> **Directions**
What is needed is every line of the data that includes the word "Hsole". Please copy each one.

** Opening Data for this exercise block **

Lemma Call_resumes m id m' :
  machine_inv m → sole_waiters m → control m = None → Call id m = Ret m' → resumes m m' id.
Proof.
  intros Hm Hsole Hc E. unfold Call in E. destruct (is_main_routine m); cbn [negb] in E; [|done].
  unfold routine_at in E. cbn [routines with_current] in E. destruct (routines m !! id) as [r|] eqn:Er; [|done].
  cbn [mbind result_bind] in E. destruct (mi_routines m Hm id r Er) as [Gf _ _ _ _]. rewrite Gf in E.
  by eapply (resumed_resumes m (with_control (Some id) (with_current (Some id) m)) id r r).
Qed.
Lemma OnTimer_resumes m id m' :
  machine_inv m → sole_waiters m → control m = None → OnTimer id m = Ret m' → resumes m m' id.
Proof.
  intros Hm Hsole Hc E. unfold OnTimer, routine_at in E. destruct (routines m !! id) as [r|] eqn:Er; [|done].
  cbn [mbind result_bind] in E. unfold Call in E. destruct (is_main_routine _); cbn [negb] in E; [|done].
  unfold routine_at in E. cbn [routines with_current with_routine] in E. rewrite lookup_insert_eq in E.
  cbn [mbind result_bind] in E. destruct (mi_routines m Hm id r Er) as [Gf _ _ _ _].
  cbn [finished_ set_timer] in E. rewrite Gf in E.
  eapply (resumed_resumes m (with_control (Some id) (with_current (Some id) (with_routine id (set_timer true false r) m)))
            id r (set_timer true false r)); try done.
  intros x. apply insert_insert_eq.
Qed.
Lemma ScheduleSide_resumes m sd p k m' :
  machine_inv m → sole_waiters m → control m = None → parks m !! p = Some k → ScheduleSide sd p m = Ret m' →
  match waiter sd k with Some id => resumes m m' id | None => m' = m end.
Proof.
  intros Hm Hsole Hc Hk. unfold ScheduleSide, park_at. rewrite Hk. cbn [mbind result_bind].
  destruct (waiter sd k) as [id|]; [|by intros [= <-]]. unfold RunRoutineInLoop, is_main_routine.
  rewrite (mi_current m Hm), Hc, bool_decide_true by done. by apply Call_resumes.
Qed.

** Closing Data for this exercise block **

> **Result of this exercise**
  intros Hm Hsole Hc E. unfold Call in E. destruct (is_main_routine m); cbn [negb] in E; [|done].
  intros Hm Hsole Hc E. unfold OnTimer, routine_at in E. destruct (routines m !! id) as [r|] eqn:Er; [|done].
  intros Hm Hsole Hc Hk. unfold ScheduleSide, park_at. rewrite Hk. cbn [mbind result_bind].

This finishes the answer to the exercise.